Es obvio que, en estas circunstancias, una parte del electorado va a votar como oposición a la gestión actual. Los números oficiales no le llenan la heladera a nadie. Pero: ¿por qué debería ganar Trump con eso?
La imagen del caos de la gestión trumpista del 2020 todavía es relativamente reciente. Estados Unidos fue uno de los países avanzados en los que más duramente golpeó el coronavirus por la política oscurantista y negacionista de la gestión federal. Los años anteriores apenas si lograron sostener las tendencias ya existentes con Obama. La pregunta es, entonces: ¿por qué había más confianza en una eventual gestión económica de Trump? Esta es una pregunta que se está pasando relativamente por alto. Como si tuviera alguna respuesta obvia.
La respuesta, para nosotros, es que Trump hace promesas de transformación económica. Demagógicas, «populistas», sí. Pero su xenofobia fascistoide, su retórica nacional-imperialista y sus promesas de proteccionismo son una promesa de cambio a largo plazo de la situación económica. A nivel fiscal y social, Trump sostiene posiciones neoliberales rabiosas, pero no en cuanto a política económica externa. Sobre todo frente a China. Por otro lado, no es cierto que sea un «presidente antiguerra», pero ha logrado instalar esa imagen de todos modos.
Lo «cultural» y reaccionario, la xenofobia, el miedo a las transformaciones del mundo; todo esto es también un programa económico. Basado en mentiras y demagogia, pero es un programa económico que ha resonado en al menos 74 millones de votantes estadounidenses. Pero no es solamente una cuestión económica: la consigna «Make America Great Again» les promete recuperar una posición social que perciben perdida.

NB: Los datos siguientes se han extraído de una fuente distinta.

(* ===== verification/Proctable.v ===== *)
(** * Proctable: the table of processes and the tags of agents

    [internal/proctable/proctable.go], one definition per method.  The table is a
    finite map from process ids, and a method that returns a pointer into it
    returns the entry: no caller writes through the pointer, but for a copy of the
    same entry (bootstrap.go).  Times are nanoseconds.  At the end, the invariant of
    the table: whose tag an entry carries ([table_ok]). *)

From Stdlib Require Import String.
From S2P Require Import Prelude Policy.

#[local] Open Scope list_scope.
#[local] Open Scope Z_scope.

Module proctable.
Definition ModeA : gostring := bytes_of "A".
Definition ModeB : gostring := bytes_of "B".
Definition ModeInherited : gostring := bytes_of "inherited".

Record Proc := mk_proc {
  PID : Z;
  StartNS : Z;
  PPID : Z;
  Comm : gostring;
  Binary : gostring;
  AgentID : gostring;
  Mode : gostring;
  Reason : gostring;
  RootPID : Z;
  FirstSeen : Z;
  LastSeen : Z;
  Exited : bool
}.

Definition Tagged (p : Proc) : bool := negb (streq (AgentID p) []).

Abbreviation Table := (gmap Z Proc).

(** The fields a tag consists of. *)
Definition set_tag (p : Proc) (agentID mode reason : gostring) (root : Z) : Proc :=
  mk_proc (PID p) (StartNS p) (PPID p) (Comm p) (Binary p) agentID mode reason root
    (FirstSeen p) (LastSeen p) (Exited p).

(** Only a tagged child is stored. *)
Definition OnFork (child parent : Z) (comm : gostring) (now : Z) (t : Table) : Proc * Table :=
  let c := mk_proc child 0 parent comm [] [] [] [] 0 now now false in
  match t !! parent with
  | Some p =>
      if Tagged p then
        let c := set_tag c (AgentID p) ModeInherited (bytes_of "forked by " ++ Comm p) (RootPID p) in
        (c, <[child := c]> t)
      else (c, t)
  | None => (c, t)
  end.

(** The stored entry is of another process: the id was reused. *)
Definition reused (p : Proc) (startNS : Z) : bool :=
  negb (StartNS p =? 0) && negb (startNS =? 0) && negb (StartNS p =? startNS).

Definition OnExec (pid startNS ppid : Z) (comm binary : gostring) (now : Z) (t : Table)
    : Proc * bool * Table :=
  let fresh := mk_proc pid 0 0 [] [] [] [] [] 0 now 0 false in
  let p := match t !! pid with
           | Some p => if reused p startNS then fresh else p
           | None => fresh
           end in
  let p := mk_proc (PID p) startNS ppid comm binary (AgentID p) (Mode p) (Reason p) (RootPID p)
             (FirstSeen p) now false in
  let t := <[pid := p]> t in
  let p := if Tagged p then p else
           match t !! ppid with
           | Some parent =>
               if Tagged parent
               then set_tag p (AgentID parent) ModeInherited (bytes_of "child of " ++ Comm parent) (RootPID parent)
               else p
           | None => p
           end in
  (p, Tagged p, <[pid := p]> t).

Definition Tag (pid : Z) (agentID mode reason : gostring) (t : Table) : Table :=
  match t !! pid with
  | Some p => <[pid := set_tag p agentID mode reason pid]> t
  | None => t
  end.

Definition OnExit (pid now : Z) (t : Table) : Table :=
  match t !! pid with
  | Some p => <[pid := mk_proc (PID p) (StartNS p) (PPID p) (Comm p) (Binary p) (AgentID p) (Mode p)
                         (Reason p) (RootPID p) (FirstSeen p) now true]> t
  | None => t
  end.

Definition Get (t : Table) (pid : Z) : option Proc := t !! pid.

(** In the order the map is iterated in. *)
Definition TaggedSnapshot (t : Table) : list Proc :=
  List.filter (fun p => Tagged p && negb (Exited p)) (snd <$> map_to_list t).

Definition Len (t : Table) : nat := size t.

Definition stale (cutoff : Z) (p : Proc) : bool := (LastSeen p <? cutoff) && (Exited p || negb (Tagged p)).

Definition Prune (maxAge now : Z) (t : Table) : nat * Table :=
  let t' := filter (fun e : Z * Proc => stale (now - maxAge) e.2 = false) t in
  ((size t - size t')%nat, t').
End proctable.

Import proctable.

Lemma Tagged_spec p : Tagged p = true <-> AgentID p <> [].
Proof. unfold Tagged. by rewrite negb_true_iff, <- not_true_iff_false, streq_spec. Qed.

Lemma elem_of_TaggedSnapshot t p :
  p ∈ TaggedSnapshot t <-> exists pid, t !! pid = Some p /\ Tagged p = true /\ Exited p = false.
Proof.
  unfold TaggedSnapshot. rewrite list_elem_of_In, List.filter_In, <- list_elem_of_In, andb_true_iff, negb_true_iff.
  rewrite list_elem_of_fmap. split.
  - intros [([pid q] & -> & Hq%elem_of_map_to_list) ?]. eauto.
  - intros (pid & Hq & ?). split; [|done]. exists (pid, p). split; [done|]. by apply elem_of_map_to_list.
Qed.

(** ** Whose tag an entry carries

    [anchors] are the enrolments so far: process id and agent.  Every entry is
    stored under its own id, and the tag of an entry is that of an enrolment of its
    root; an entry tagged by an enrolment of its own is its own root. *)

Record entry_ok (anchors : Z -> gostring -> Prop) (pid : Z) (p : Proc) : Prop := {
  entry_pid : PID p = pid;
  entry_anchor : Tagged p = true -> anchors (RootPID p) (AgentID p);
  entry_root : Tagged p = true -> Mode p <> ModeInherited -> RootPID p = pid;
  entry_untagged : Tagged p = false -> RootPID p = 0 /\ Mode p = []
}.

Definition table_ok (anchors : Z -> gostring -> Prop) (t : Table) : Prop := map_Forall (entry_ok anchors) t.

Lemma entry_ok_mono (A B : Z -> gostring -> Prop) pid p :
  (forall r a, A r a -> B r a) -> entry_ok A pid p -> entry_ok B pid p.
Proof. intros Hab []. split; auto. Qed.

Lemma table_ok_mono (A B : Z -> gostring -> Prop) t :
  (forall r a, A r a -> B r a) -> table_ok A t -> table_ok B t.
Proof. intros Hab Ht pid p Hp. eapply entry_ok_mono; [done|]. by apply Ht. Qed.

Lemma table_ok_empty A : table_ok A ∅.
Proof. apply map_Forall_empty. Qed.

Section table.
Context (A : Z -> gostring -> Prop).

Lemma table_ok_insert pid p t : table_ok A t -> entry_ok A pid p -> table_ok A (<[pid := p]> t).
Proof. intros. by apply map_Forall_insert_2. Qed.

(** A tag passed on by a tagged parent. *)
Lemma entry_ok_inherit pid p parent ppid r :
  entry_ok A ppid parent -> Tagged parent = true -> PID p = pid ->
  entry_ok A pid (set_tag p (AgentID parent) ModeInherited r (RootPID parent)).
Proof.
  intros [? Hanc _ _] Ht Hp. split; cbn; [done| |done|].
  - intros _. auto.
  - unfold Tagged in *. cbn. by rewrite Ht.
Qed.

(** An entry whose tag is the old one's, or none. *)
Lemma entry_ok_same pid p q :
  entry_ok A pid p -> PID q = PID p -> AgentID q = AgentID p -> Mode q = Mode p -> RootPID q = RootPID p ->
  entry_ok A pid q.
Proof. intros [] H1 H2 H3 H4. unfold Tagged in *. split; unfold Tagged; rewrite ?H1, ?H2, ?H3, ?H4; auto. Qed.

Lemma OnFork_ok child parent comm now t : table_ok A t -> table_ok A (OnFork child parent comm now t).2.
Proof.
  intros Ht. unfold OnFork. destruct (t !! parent) as [p|] eqn:Hp; [|done].
  destruct (Tagged p) eqn:Htag; [|done]. apply table_ok_insert; [done|].
  apply (entry_ok_inherit _ _ _ parent); [by apply Ht|done..].
Qed.

Lemma entry_ok_fresh pid start ppid comm binary now seen ex :
  entry_ok A pid (mk_proc pid start ppid comm binary [] [] [] 0 now seen ex).
Proof. by split. Qed.

Lemma OnExec_ok pid startNS ppid comm binary now t :
  table_ok A t -> table_ok A (OnExec pid startNS ppid comm binary now t).2.
Proof.
  intros Ht. unfold OnExec. cbv zeta. cbn [snd].
  set (p := mk_proc _ startNS ppid comm binary _ _ _ _ _ now false).
  assert (entry_ok A pid p) as Hp.
  { subst p. destruct (t !! pid) as [q|] eqn:Hq; [|apply entry_ok_fresh].
    destruct (reused q startNS); [apply entry_ok_fresh|].
    apply (entry_ok_same _ q); [by apply Ht|done..]. }
  assert (table_ok A (<[pid := p]> t)) as Ht' by by apply table_ok_insert.
  apply table_ok_insert; [done|]. destruct (Tagged p); [done|].
  destruct (<[pid := p]> t !! ppid) as [parent|] eqn:Hpar; [|done].
  destruct (Tagged parent) eqn:Htag; [|done].
  apply (entry_ok_inherit _ _ _ ppid); [by apply Ht'|done|by destruct Hp].
Qed.

Lemma Tag_ok pid a mode reason t :
  table_ok A t -> a <> [] -> mode <> [] -> table_ok (fun r b => A r b \/ (r = pid /\ b = a)) (Tag pid a mode reason t).
Proof.
  intros Ht Ha Hm. unfold Tag.
  assert (table_ok (fun r b => A r b \/ (r = pid /\ b = a)) t) as Ht' by (eapply table_ok_mono; [|done]; auto).
  destruct (t !! pid) as [p|] eqn:Hp; [|done]. apply map_Forall_insert_2; [|done].
  pose proof (Ht' pid p Hp) as []. split; cbn; [done|auto|done|].
  intros Hf. apply not_true_iff_false in Hf. destruct Hf. by apply Tagged_spec.
Qed.

Lemma OnExit_ok pid now t : table_ok A t -> table_ok A (OnExit pid now t).
Proof.
  intros Ht. unfold OnExit. destruct (t !! pid) as [p|] eqn:Hp; [|done].
  apply table_ok_insert; [done|]. apply (entry_ok_same _ p); [by apply Ht|done..].
Qed.

Lemma Prune_ok maxAge now t : table_ok A t -> table_ok A (Prune maxAge now t).2.
Proof. intros Ht pid p [Hp _]%map_lookup_filter_Some. by apply Ht. Qed.
End table.

(** ** Pruning *)

(** A prune removes exactly the entries not seen for [maxAge] that exited or carry
    no tag: a live agent's processes stay, however long they are silent. *)
Lemma Prune_spec maxAge now t pid p :
  (Prune maxAge now t).2 !! pid = Some p <->
  t !! pid = Some p /\ (now - maxAge <= LastSeen p \/ (Tagged p = true /\ Exited p = false)).
Proof.
  unfold Prune. cbv zeta. cbn [snd]. rewrite map_lookup_filter_Some. unfold stale. cbn [snd].
  rewrite andb_false_iff, orb_false_iff, negb_false_iff, Z.ltb_ge. tauto.
Qed.

Lemma Prune_count maxAge now t :
  ((Prune maxAge now t).1 + size (Prune maxAge now t).2 = size t)%nat.
Proof.
  unfold Prune. cbv zeta. cbn [fst snd]. set (f := filter _ t).
  assert (f ⊆ t) as Hsub by apply map_filter_subseteq.
  apply subseteq_dom, subseteq_size in Hsub. rewrite !size_dom in Hsub. lia.
Qed.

La campaña de los demócratas fue la defensa del status quo con algunos cambios menores, de bajo impacto. Algunos voceros e intelectuales de la gestión Biden, al principio de su mandato, prometían un giro más profundo y brusco. Pero esto vino acompañado de pocos hechos. También ellos han tomado la bandera de algún proteccionismo, pero sin romper con la política exterior tradicional ni con las reglas de la institucionalidad de la globalización (que fue, de nuevo, creada con hegemonía yanqui). El involucramiento en la guerra de Ucrania es parte de esa política, y así fue percibido en la opinión pública antes y durante las elecciones.
Insistimos: la campaña de Biden del 2020 lo quiso presentar como un nuevo gran aliado de los sindicatos y los reclamos de los trabajadores. Pero su gestión fue, en esto también, poco más que continuidad. Las batallas emblemáticas por la sindicalización de Amazon y Starbucks se dieron sin la ayuda del gobierno federal. La grandes huelgas no encontraron más que obstáculos con buenos gestos.
Trump es un enemigo declarado y agresivo de los sindicatos. Y, pese a que éstos tienen una popularidad muy alta, es él quien gana las elecciones. ¿Por qué? Porque tiene un programa alternativo: el proteccionismo agresivo.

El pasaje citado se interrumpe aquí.